Por eso, cuando era yo y no tú que luchaba, en tu lecho, contra la muerte que había venido por tí, la «fortaleza» física que veía en tu rostro, de aparente color normal, brillo en tus ojos que se abrían cuando yo te sentaba para extraer las secreciones que ocupaban tus pulmones, cuyo ruido, que por creencia de algunos es el de los que ya se van de este mundo, turbaba mis oídos y me impulsaba a darte toques en la espalda hasta drenar tus bronquios, que de hecho y por segundos parecía aliviarte. Por eso, cuando ya tu cuerpo inerte, luego de haberte vestido de blanco y maquillado tu rostro, ante los ojos sorprendidos y cuestionantes de mi hermana Virginia y los movimientos nerviosos de mi prima hermana Gladis, era sacado de la habitación del centro médico hacia la morgue, mis lágrimas no salieron, dieron paso a un suspiro de seguridad, de comprensión, de aceptación, de satisfacción y de esperanza, que me ha mantenido reproduciendo en mis labios la sonrisa que siempre marcabas en los tuyos y que me hizo descubrir, pasado el tiempo, que en eso te parecías tanto a mí.

Esos sentimientos que viví en ese momento, se multiplicaron con la homilía que dedicó para ti el padre Enmanuel, de nacionalidad haitiana, en la misa de cuerpo presente antes de tu sepelio, cuyas palabras fueron reafirmadas por una multitud que llenó el amplio salón de la parroquia Nuestra Señora del Rosario, en Manoguayabo, donde residías. Y con el homenaje que allí te rindieron tus hermanas de la Congregación Sagrado Corazón de Jesús, quienes vestidas de blanco y con la consagración en cinta roja y medalla plateada en sus pechos, al igual que tú, cantaron para tí y rememoraron tu ejemplo cristiano, calificándote, como el padre Enmanuel, como una Santa.

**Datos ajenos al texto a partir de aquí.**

(* ===== verification/Bitcoin.v ===== *)
(** * External code the enforcer calls

    The enforcer's data comes from rust-bitcoin ([Transaction], [Block],
    [Script], hashes) and its parsers are built from nom combinators. Neither
    is part of the repository, so their functions are members of two classes,
    [Bitcoin] and [Nom]; what the enforcer relies on is in [BitcoinLaws] and
    [NomLaws], each law a sentence of the library's documentation. The
    instances at the end implement both classes and prove the laws, so the
    hypotheses of every theorem can be met and the model can be run. *)

From Stdlib Require Import Strings.Byte.
From stdpp Require Import base numbers list gmap.
From S2P Require Import Prelude.
Open Scope Z_scope.

(** ** Data *)

Abbreviation Hash := bytes.
Abbreviation Txid := bytes.
Abbreviation BlockHash := bytes.
(** [bitcoin::Amount]: satoshis, a [u64]. *)
Abbreviation Amount := Z.

Definition all_zeros : bytes := replicate 32 x00.
#[global] Arguments all_zeros : simpl never.

Record OutPoint := mkOutPoint { op_txid : Txid; op_vout : Z }.

#[global] Instance OutPoint_eq_dec : EqDecision OutPoint.
Proof. solve_decision. Defined.
#[global] Program Instance OutPoint_countable : Countable OutPoint :=
  inj_countable' (fun o => (op_txid o, op_vout o)) (fun p => mkOutPoint p.1 p.2) _.
Next Obligation. by intros []. Qed.

Record TxIn := mkTxIn {
  previous_output : OutPoint;
  script_sig : bytes;
  sequence : Z;
  witness : list bytes }.

Record TxOut := mkTxOut { value : Amount; script_pubkey : bytes }.

Record Transaction := mkTransaction {
  version : Z;
  lock_time : Z;
  input : list TxIn;
  output : list TxOut }.

Record Header := mkHeader {
  h_version : Z;
  prev_blockhash : BlockHash;
  merkle_root : bytes;
  time : Z;
  bits : Z;
  nonce : Z }.

Record Block := mkBlock { header : Header; txdata : list Transaction }.

#[global] Instance TxIn_eq_dec : EqDecision TxIn.
Proof. solve_decision. Defined.
#[global] Instance TxOut_eq_dec : EqDecision TxOut.
Proof. solve_decision. Defined.
#[global] Instance Transaction_eq_dec : EqDecision Transaction.
Proof. solve_decision. Defined.

Definition OP_RETURN : byte := x6a.
Definition OP_PUSHBYTES_1 : byte := x01.
Definition OP_TRUE : byte := x51.
Definition OP_NOP5 : byte := xb4.
Definition OP_NOP8 : byte := xb7.

Inductive Instruction := Op (opcode : byte) | PushBytes (data : bytes).
#[global] Instance Instruction_eq_dec : EqDecision Instruction.
Proof. solve_decision. Defined.

(** ** rust-bitcoin *)

Class Bitcoin := {
  (** [sha256d::Hash::hash] *)
  sha256d : bytes -> Hash;
  (** [Transaction::compute_txid] *)
  compute_txid : Transaction -> Txid;
  (** [Header::block_hash], [Header::work] *)
  block_hash : Header -> BlockHash;
  header_work : Header -> Z;
  (** [Script::instructions], collected; [None] is a script error *)
  instructions : bytes -> list (option Instruction);
  (** [ScriptBuf::new_op_return], [push_opcode], [push_slice] *)
  new_op_return : bytes -> bytes;
  push_opcode : bytes -> byte -> bytes;
  push_slice : bytes -> bytes -> bytes;
  (** [PushBytesBuf::try_from(Vec<u8>)] *)
  push_bytes_try_from : bytes -> option bytes;
  (** [VarInt::consensus_encode] *)
  varint_encode : Z -> bytes }.

Class BitcoinLaws `{Bitcoin} := {
  sha256d_length d : length (sha256d d) = 32%nat;
  compute_txid_length tx : length (compute_txid tx) = 32%nat;
  (** a header's work is the expected number of hashes, at least one *)
  header_work_pos h : 0 < header_work h;
  (** reading back a script made by [new_op_return] *)
  instructions_new_op_return d :
    push_bytes_try_from d = Some d ->
    instructions (new_op_return d) = [Some (Op OP_RETURN); Some (PushBytes d)];
  (** at most 75 bytes are pushed by the one-byte opcode [OP_PUSHBYTES_n] *)
  new_op_return_short d :
    (length d <= 75)%nat -> new_op_return d = OP_RETURN :: to_u8 (Z.of_nat (length d)) :: d;
  push_opcode_app s op : push_opcode s op = s ++ [op];
  push_slice_short s d :
    (length d <= 75)%nat -> push_slice s d = s ++ to_u8 (Z.of_nat (length d)) :: d;
  (** a push holds fewer than 2^32 bytes *)
  push_bytes_small d : Z.of_nat (length d) < 2 ^ 32 -> push_bytes_try_from d = Some d;
  push_bytes_large d : 2 ^ 32 <= Z.of_nat (length d) -> push_bytes_try_from d = None }.

(** ** nom

    The value of a nom error is only ever logged, so a parser that fails
    returns [None]; [Some (rest, out)] is [Ok((rest, out))]. *)

Abbreviation IResult A := (option (bytes * A)).

Class Nom := {
  nom_take : nat -> bytes -> IResult bytes;
  nom_tag : bytes -> bytes -> IResult bytes;
  nom_rest : bytes -> IResult bytes;
  nom_eof : bytes -> IResult unit;
  nom_be_u8 : bytes -> IResult byte;
  nom_alt {A} : list (bytes -> IResult A) -> bytes -> IResult A;
  nom_many0 {A} : (bytes -> IResult A) -> bytes -> IResult (list A) }.

Class NomLaws `{Nom} := {
  nom_take_eq n i :
    nom_take n i = if decide (n <= length i)%nat then Some (drop n i, take n i) else None;
  nom_tag_eq t i :
    nom_tag t i = if decide (take (length t) i = t) then Some (drop (length t) i, t) else None;
  nom_rest_eq i : nom_rest i = Some ([], i);
  nom_eof_eq i : nom_eof i = if decide (i = []) then Some ([], tt) else None;
  nom_be_u8_eq i : nom_be_u8 i = match i with b :: i' => Some (i', b) | [] => None end;
  (** [alt] returns the first success *)
  nom_alt_nil {A} i : nom_alt (A := A) [] i = None;
  nom_alt_cons {A} (p : bytes -> IResult A) ps i :
    nom_alt (p :: ps) i = match p i with Some r => Some r | None => nom_alt ps i end;
  (** [many0] repeats a parser until it fails; the elements are collected *)
  nom_many0_stop {A} (p : bytes -> IResult A) i : p i = None -> nom_many0 p i = Some (i, []);
  nom_many0_step {A} (p : bytes -> IResult A) i i' a :
    p i = Some (i', a) -> (length i' < length i)%nat ->
    nom_many0 p i = match nom_many0 p i' with
                    | Some (r, l) => Some (r, a :: l)
                    | None => None
                    end }.

Create HintDb nom.
#[export] Hint Rewrite @nom_take_eq @nom_tag_eq @nom_rest_eq @nom_eof_eq @nom_be_u8_eq
  @nom_alt_nil @nom_alt_cons using (typeclasses eauto) : nom.

Section NomFacts.
Context `{NomLaws}.

Lemma nom_take_app (a b : bytes) n : length a = n -> nom_take n (a ++ b) = Some (b, a).
Proof.
  intros <-. rewrite nom_take_eq, decide_True by (rewrite length_app; lia).
  by rewrite drop_app_length, take_app_length.
Qed.

Lemma nom_take_all (a : bytes) n : length a = n -> nom_take n a = Some ([], a).
Proof. intros Hn. pose proof (nom_take_app a [] n Hn) as E. by rewrite app_nil_r in E. Qed.

Lemma nom_take_1 (b : byte) (i : bytes) : nom_take 1 (b :: i) = Some (i, [b]).
Proof. by apply (nom_take_app [b] i). Qed.

Lemma nom_tag_app (t b : bytes) : nom_tag t (t ++ b) = Some (b, t).
Proof. rewrite nom_tag_eq, take_app_length, decide_True by done. by rewrite drop_app_length. Qed.

Lemma nom_tag_Some (t i r o : bytes) : nom_tag t i = Some (r, o) -> i = t ++ r /\ o = t.
Proof.
  rewrite nom_tag_eq. case_decide as Hd; [|done]. intros [= <- <-]. split; [|done].
  rewrite <- Hd at 1. by rewrite take_drop.
Qed.

Lemma nom_take_Some n (i r o : bytes) : nom_take n i = Some (r, o) -> i = o ++ r /\ length o = n.
Proof.
  rewrite nom_take_eq. case_decide; [|done]. intros [= <- <-].
  rewrite take_drop. split; [done|]. rewrite length_take. lia.
Qed.

Lemma nom_eof_Some (i r : bytes) u : nom_eof i = Some (r, u) -> i = [] /\ r = [].
Proof. rewrite nom_eof_eq. case_decide; naive_solver. Qed.

(** [many0(take(2))] splits an even number of bytes into pairs, and stops
    before an odd last byte. *)
Lemma many0_take2_pairs (ps : list (byte * byte)) r :
  (length r < 2)%nat ->
  nom_many0 (nom_take 2) (concat ((fun p => [p.1; p.2]) <$> ps) ++ r)
  = Some (r, (fun p => [p.1; p.2]) <$> ps).
Proof.
  intros Hr. induction ps as [|[a b] ps IH]; simpl.
  - apply nom_many0_stop. rewrite nom_take_eq, decide_False by lia. done.
  - rewrite (nom_many0_step _ _ (concat ((fun p => [p.1; p.2]) <$> ps) ++ r) [a; b]).
    + by rewrite IH.
    + apply (nom_take_app [a; b]). done.
    + apply Nat.lt_lt_succ_r, Nat.lt_succ_diag_r.
Qed.

End NomFacts.

(** ** Runnable instances *)

Module Runnable.

(** A script reader: data pushes by [OP_PUSHBYTES_n] and [OP_PUSHDATA1/2/4],
    every other byte an opcode. The fuel is the script's length. *)
Definition take_push (n : nat) (s : bytes) : option (bytes * bytes) :=
  if decide (n <= length s)%nat then Some (take n s, drop n s) else None.

Definition read_push (w : nat) (s : bytes) : option (bytes * bytes) :=
  match take_push w s with
  | Some (len, s') => take_push (Z.to_nat (le_val len)) s'
  | None => None
  end.

Fixpoint read_script (fuel : nat) (s : bytes) : list (option Instruction) :=
  match fuel, s with
  | S fuel, b :: s =>
      let push r := match r with
                    | Some (d, s') => Some (PushBytes d) :: read_script fuel s'
                    | None => [None]
                    end in
      if decide (u8_val b <= 75) then push (take_push (Z.to_nat (u8_val b)) s)
      else if decide (b = x4c) then push (read_push 1 s)
      else if decide (b = x4d) then push (read_push 2 s)
      else if decide (b = x4e) then push (read_push 4 s)
      else Some (Op b) :: read_script fuel s
  | _, _ => []
  end.

Definition push_prefix (n : Z) : bytes :=
  if decide (n <= 75) then [to_u8 n]
  else if decide (n < 2 ^ 8) then x4c :: le_bytes 1 n
  else if decide (n < 2 ^ 16) then x4d :: le_bytes 2 n
  else x4e :: le_bytes 4 n.

Definition push (s d : bytes) : bytes := s ++ push_prefix (Z.of_nat (length d)) ++ d.

(** Stand-ins for the hashes: 32 bytes that tell small inputs apart. *)
Definition digest (l : list Z) : bytes := take 32 ((to_u8 <$> l) ++ replicate 32 x00).

Lemma length_digest l : length (digest l) = 32%nat.
Proof.
  unfold digest. rewrite length_take, length_app, length_replicate. lia.
Qed.

#[export] Instance bitcoin : Bitcoin := {|
  sha256d d := digest (Z.of_nat (length d) :: (u8_val <$> d));
  compute_txid tx := digest ([1; version tx; lock_time tx; Z.of_nat (length (input tx));
                              Z.of_nat (length (output tx))] ++ (value <$> output tx));
  block_hash h := digest [2; h_version h; time h; nonce h];
  header_work h := Z.max 1 (bits h);
  instructions s := read_script (length s) s;
  new_op_return d := push [OP_RETURN] d;
  push_opcode s op := s ++ [op];
  push_slice s d := push s d;
  push_bytes_try_from d := if decide (Z.of_nat (length d) < 2 ^ 32) then Some d else None;
  varint_encode n := if decide (n < 253) then [to_u8 n]
                     else if decide (n < 2 ^ 16) then xfd :: le_bytes 2 n
                     else if decide (n < 2 ^ 32) then xfe :: le_bytes 4 n
                     else xff :: le_bytes 8 n |}.

Lemma take_push_app (d s : bytes) : take_push (length d) (d ++ s) = Some (d, s).
Proof.
  unfold take_push. rewrite decide_True by (rewrite length_app; lia).
  by rewrite take_app_length, drop_app_length.
Qed.

Lemma read_push_app w (d : bytes) :
  0 <= Z.of_nat (length d) < 256 ^ Z.of_nat w ->
  read_push w (le_bytes w (Z.of_nat (length d)) ++ d) = Some (d, []).
Proof.
  intros Hd. unfold read_push.
  replace w with (length (le_bytes w (Z.of_nat (length d)))) at 1 by apply length_le_bytes.
  rewrite take_push_app, le_val_bytes, Nat2Z.id by done.
  by rewrite <- (app_nil_r d) at 2; rewrite take_push_app.
Qed.

Lemma read_script_push fuel (d : bytes) :
  Z.of_nat (length d) < 2 ^ 32 ->
  read_script (S fuel) (push_prefix (Z.of_nat (length d)) ++ d) = [Some (PushBytes d)].
Proof.
  intros Hd. unfold push_prefix.
  assert (Hnil : forall r, r = Some (d, []) ->
    match r with Some (d, s') => Some (PushBytes d) :: read_script fuel s' | None => [None] end
    = [Some (PushBytes d)]) by (intros r ->; by destruct fuel).
  repeat case_decide; cbn [app read_script].
  - rewrite u8_val_to_u8, Z.mod_small by lia. rewrite decide_True by lia.
    apply Hnil. rewrite Nat2Z.id. by rewrite <- (app_nil_r d) at 2; rewrite take_push_app.
  - apply Hnil, read_push_app. simpl. lia.
  - apply Hnil, read_push_app. simpl. lia.
  - apply Hnil, read_push_app. simpl. lia.
Qed.

Lemma read_script_return fuel s :
  read_script (S fuel) (OP_RETURN :: s) = Some (Op OP_RETURN) :: read_script fuel s.
Proof. reflexivity. Qed.

#[export] Instance bitcoin_laws : BitcoinLaws.
Proof.
  split.
  - intros. apply length_digest.
  - intros. apply length_digest.
  - simpl. lia.
  - intros d Hd. assert (Z.of_nat (length d) < 2 ^ 32) as Hlen.
    { revert Hd. cbn [push_bytes_try_from bitcoin]. by case_decide. }
    cbn [instructions new_op_return bitcoin]. unfold push. cbn [app length].
    rewrite read_script_return. f_equal.
    destruct (length (_ ++ d)) eqn:E; [|by apply read_script_push].
    exfalso. apply nil_length_inv in E. unfold push_prefix in E.
    repeat case_decide; discriminate E.
  - intros d Hd. simpl. unfold push, push_prefix. by rewrite decide_True by lia.
  - done.
  - intros s d Hd. simpl. unfold push, push_prefix. by rewrite decide_True by lia.
  - intros d Hd. simpl. by rewrite decide_True.
  - intros d Hd. simpl. by rewrite decide_False by lia.
Qed.

Fixpoint many0 {A} (fuel : nat) (p : bytes -> IResult A) (i : bytes) : IResult (list A) :=
  match fuel with
  | O => Some (i, [])
  | S fuel =>
      match p i with
      | None => Some (i, [])
      | Some (i', a) =>
          if decide (length i' < length i)%nat then
            match many0 fuel p i' with Some (r, l) => Some (r, a :: l) | None => None end
          else None
      end
  end.

Lemma many0_fuel {A} n m (p : bytes -> IResult A) i :
  (length i < n)%nat -> (length i < m)%nat -> many0 n p i = many0 m p i.
Proof.
  revert m i. induction n as [|n IH]; intros [|m] i Hn Hm; try lia.
  simpl. destruct (p i) as [[i' a]|]; [|done]. case_decide; [|done].
  by rewrite (IH m i') by lia.
Qed.

#[export] Instance nom : Nom := {|
  nom_take n i := if decide (n <= length i)%nat then Some (drop n i, take n i) else None;
  nom_tag t i := if decide (take (length t) i = t) then Some (drop (length t) i, t) else None;
  nom_rest i := Some ([], i);
  nom_eof i := if decide (i = []) then Some ([], tt) else None;
  nom_be_u8 i := match i with b :: i' => Some (i', b) | [] => None end;
  nom_alt A ps i := foldr (fun p r => match p i with Some x => Some x | None => r end) None ps;
  nom_many0 A p i := many0 (S (length i)) p i |}.

#[export] Instance nom_laws : NomLaws.
Proof.
  split; try done.
  - intros A p i E. simpl. by rewrite E.
  - intros A p i i' a E Hlt. unfold nom_many0, nom. cbn [many0]. rewrite E, decide_True by done.
    by rewrite (many0_fuel (length i) (S (length i'))) by lia.
Qed.

End Runnable.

Oh mamá! ¿Mereceré yo y mis hermanos ser los frutos de esa Santa que dijeron ellos eres y la que tú «sacaste» durante tu vida y tu enfermedad, como esa niña o niño que todos llevamos por dentro? Tal vez no lo merezcamos, pero algo nos ha tocado con esa formación en valores cristianos y éticos-morales que nos diste. Seguiremos tu ejemplo, irrepetible, para convertir el orgullo que sentimos de ser tus hijos, en tu orgullo por habernos traído al mundo y ser como quisiste que fuésemos. Paz a tus retos, amor y alegría siempre en nuestros corazones. Adiós, mamá, mi Mercedes por siempre.